Une portée capable de toucher le continent
Le HF-2E est un missile de croisière terrestre pouvant atteindre des cibles entre 300 et 600 km, voire jusqu’à 1 500 kmpour la version longue portée Hsiung Sheng. Il permettrait à Taïwan de viser des centres névralgiques chinois comme des bases militaires ou des infrastructures critiques. C’est un équivalent fonctionnel du Tomahawk américain, mais produit localement. L’arme utilise un booster à poudre au décollage puis un turboréacteur pour la phase de croisière. Des ailes se déploient à l’arrière pour assurer sa portance sur longue distance.
Précision chirurgicale et difficulté d’interception
Le missile utilise une navigation inertielle assistée par GPS, couplée à un système TERCOM (reconnaissance de relief) pour raser le terrain et éviter les défenses ennemies. Certaines versions incluent un capteur infrarouge terminal pour corriger la trajectoire finale et améliorer la précision. Ce profil de vol bas rend l’interception difficile. Le missile peut frapper avec des charges explosives de 200 à 450 kg, y compris des versions perforantes ou à sous-munitions.
Oh my God, we’ve got the first ever image of the HF-2E land attack cruise missile, taken during a secret firing last night.

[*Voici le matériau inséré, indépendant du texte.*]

(** * Mel filter bank (src/melFB.cpp): shallow embedding and properties

    The class [MelFb] builds a bank of triangular weighting filters whose
    centre frequencies are equidistant on the mel axis and applies it to
    the frames of a spectrogram.

    Number model.  [Fw32f] values are modelled by the real numbers of the
    Standard Library: [+ - * /] are the exact operations, [logf] is [ln],
    [powf] is [Rpower], and [floor], [ceil] and [roundf] are the exact
    integer roundings.  Statements that the specification makes "within
    floating-point tolerance" are therefore stated as equalities of the
    exact values.  The [int] variables of the source are integers of [Z];
    the shift [1 << fftOrder] is wrapped to 32 bits, and the conversion
    [(float)fftSize] rounds to the 24 bits of a binary32 significand.

    The exact values stand for the stored ones up to rounding.  Which of
    two neighbouring bins a quotient is rounded to when it lies at or next
    to a tie, and whether a running sum stays on its side of a bound, is
    decided by the rounding of the binary32 operations and of the library
    functions [log] and [pow]: the properties below assert neither. *)

From Stdlib Require Import Reals Lra Lia ZArith List String Bool.
Import ListNotations.

Open Scope R_scope.

(** ** Numbers *)

Abbreviation Fw32f := R (only parsing).

(** [#define SAMPLE_RATE 8000.0f] *)
Definition SAMPLE_RATE : Fw32f := 8000.

(** [logf] and [powf].  At an argument that is not positive the logarithm
    of the program is infinite or not a number, while [ln] is 0 there; the
    properties of the frequency maps and of the band boundaries are stated
    for frequencies above -700 Hz, where the argument [1 + f/700] of the
    logarithm is positive. *)
Definition logf (x : Fw32f) : Fw32f := ln x.
Definition powf (b e : Fw32f) : Fw32f := Rpower b e.

(** [floor] and [ceil] of <cmath>; the integer they denote is kept as a
    [Z] and injected with [IZR] where the source stores it in a float. *)
Definition floor (x : Fw32f) : Z := Zfloor x.
Definition ceil (x : Fw32f) : Z := Zceil x.

(** [round] of <cmath>: nearest integer, halfway cases away from zero. *)
Definition round_int (x : Fw32f) : Z :=
  if Rle_dec 0 x then Zfloor (x + / 2) else Zceil (x - / 2).

Definition roundf (x : Fw32f) : Fw32f := IZR (round_int x).

(** Two's complement wrap-around of a 32-bit [int]. *)
Definition wrap32 (z : Z) : Z := ((z + 2 ^ 31) mod 2 ^ 32 - 2 ^ 31)%Z.

(** [(float)n] for an [int] [n]: the nearest number with a significand of
    24 bits, a halfway case going to the even significand.  An integer of
    absolute value below [2^24] is kept as it is. *)
Definition round24 (n : Z) : Z :=
  let a := Z.abs n in
  if (a <? 2 ^ 24)%Z then n
  else
    let e := (Z.log2 a - 23)%Z in
    let q := (a / 2 ^ e)%Z in
    let r := (a mod 2 ^ e)%Z in
    let half := (2 ^ (e - 1))%Z in
    let m := if (r <? half)%Z then q
             else if (half <? r)%Z then (q + 1)%Z
             else if Z.even q then q else (q + 1)%Z in
    (Z.sgn n * (m * 2 ^ e))%Z.

Definition float_of_int (n : Z) : Fw32f := IZR (round24 n).

(** ** Helper functions of the class *)

(** [2595.0f * (logf(1.0f + linFreq / 700.0f) / logf(10.0f))] *)
Definition linToMel (linFreq : Fw32f) : Fw32f :=
  2595 * (logf (1 + linFreq / 700) / logf 10).

(** [700.0f * (powf(10.0f, (melFreq / 2595.0f)) - 1.0f)] *)
Definition melToLin (melFreq : Fw32f) : Fw32f :=
  700 * (powf 10 (melFreq / 2595) - 1).

(** ** Arrays *)

(** [fwsMalloc_32f(n)] and [new Fw32f[n]]: a block of [n] cells.  The cells
    are written before they are read, their initial content is taken as 0. *)
Definition fwsMalloc_32f (n : Z) : list Fw32f := repeat 0 (Z.to_nat n).

(** [a[i] = v].  Every store of [calcMelFB] is guarded so that [i] lies
    inside the block; outside the block the list is left as it is. *)
Fixpoint store (a : list Fw32f) (i : nat) (v : Fw32f) : list Fw32f :=
  match a, i with
  | [], _ => []
  | _ :: t, O => v :: t
  | h :: t, S j => h :: store t j v
  end.

(** [a[i]] as an r-value inside [calcMelFB]. *)
Definition load (a : list Fw32f) (i : nat) : Fw32f := nth i a 0.

(** ** The object *)

Record MelFb : Type := mkMelFb {
  numFilterBanks : Z;
  fbSize : Z;
  hiCut : Fw32f;
  loCut : Fw32f;
  fLo : list Fw32f;
  fHi : list Fw32f;
  fbank : list (list Fw32f)
}.

(** ** calcMelFB: band boundaries *)

(** [Fw32f binSize = SAMPLE_RATE/(fbSize*2.0f-1);] *)
Definition binSize (fbSize : Z) : Fw32f := SAMPLE_RATE / (IZR fbSize * 2 - 1).

(** [delta = (linToMel(hiCut) - linToMel(loCut)) / (numFilterBanks + 1)] *)
Definition melDelta (numFilterBanks : Z) (loCut hiCut : Fw32f) : Fw32f :=
  (linToMel hiCut - linToMel loCut) / IZR (numFilterBanks + 1).

(** The variables the first loop of [calcMelFB] works on. *)
Record edges : Type := mkEdges {
  melCenter : Fw32f;
  fCenter : list Fw32f;
  eLo : list Fw32f;
  eHi : list Fw32f
}.

(** Body of [for (int i=0; i<numFilterBanks; i++)], lines 96-108. *)
Definition edges_step (n : nat) (bs delta : Fw32f) (e : edges) (i : nat) : edges :=
  let mc := melCenter e + delta in
  let ctr := store (fCenter e) i (roundf (melToLin mc / bs)) in
  let hi := if (0 <? i)%nat then store (eHi e) (i - 1) (load ctr i) else eHi e in
  let lo := if (i <? n - 1)%nat then store (eLo e) (i + 1) (load ctr i) else eLo e in
  mkEdges mc ctr lo hi.

(** Lines 79-109: allocation, [fLo[0]], the loop and [fHi[numFilterBanks-1]]. *)
Definition calcEdges (numFilterBanks fbSize : Z) (loCut hiCut : Fw32f) : edges :=
  let n := Z.to_nat numFilterBanks in
  let bs := binSize fbSize in
  let delta := melDelta numFilterBanks loCut hiCut in
  let e0 := mkEdges (linToMel loCut)
                    (fwsMalloc_32f numFilterBanks)
                    (store (fwsMalloc_32f numFilterBanks) 0 (roundf (loCut / bs)))
                    (fwsMalloc_32f numFilterBanks) in
  let e := fold_left (edges_step n bs delta) (seq 0 n) e0 in
  mkEdges (melCenter e) (fCenter e) (eLo e) (store (eHi e) (n - 1) (hiCut / bs)).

The missile was briefly illuminated by the still burning solid booster, which was being discarded. pic.twitter.com/LZVMpEUHxU
— Taepodong (@stoa1984) August 16, 2023
Une stratégie de dissuasion asymétrique
Taïwan ne pourra jamais égaler la puissance de feu chinoise, mais la capacité à infliger des pertes critiques à distance pourrait suffire à dissuader une attaque. Le HF-2E cible les bases arrières et les centres de commandement chinois, hors de portée des armes taïwanaises traditionnelles. Le but est de rendre un conflit trop coûteux pour Pékin, en menaçant son appareil politico-militaire.
Une force encore très limitée
Personne ne connaît le nombre exact de missiles HF-2E en service. On estime qu’il est modeste face à l’arsenal chinois, qui compte des centaines de missiles balistiques, hypersoniques et de croisière. Le HF-2E reste donc un levier symbolique, mais non décisif. Taïwan mise sur une stratégie mixte : renforcer la qualité des missiles, tout en explorant des options low-cost comme le Chien Feng IV dérivé de drones-cibles américains.

D’autres armes taïwanaises en appui
Le HF-2E n’est qu’une pièce du puzzle. Taïwan a aussi mis au point :
- Le Yun Feng, un missile supersonique capable d’atteindre Pékin
- Le Wan Chien, missile aérolargué depuis les F-CK-1 locaux
- Le Ching Tien, missile adapté d’un modèle antinavire HF-3
- Des achats de SLAM-ER américains en 2020 (non livrés)
Ces moyens visent à perturber les opérations d’envergure de l’APL, même si leur nombre reste très inférieur aux stocks chinois.
Une montée en puissance révélatrice
La dernière apparition du HF-2E en pleine réponse aux exercices chinois (nommés « Justice Mission 2025 ») montre que Taïwan compte répliquer avec ses propres capacités. On assiste à une montée en puissance progressive de systèmes jusque-là classifiés. Même si les dégâts potentiels restent limités, c’est un signal à Pékin : Taïwan n’est plus passif face à l’escalade militaire.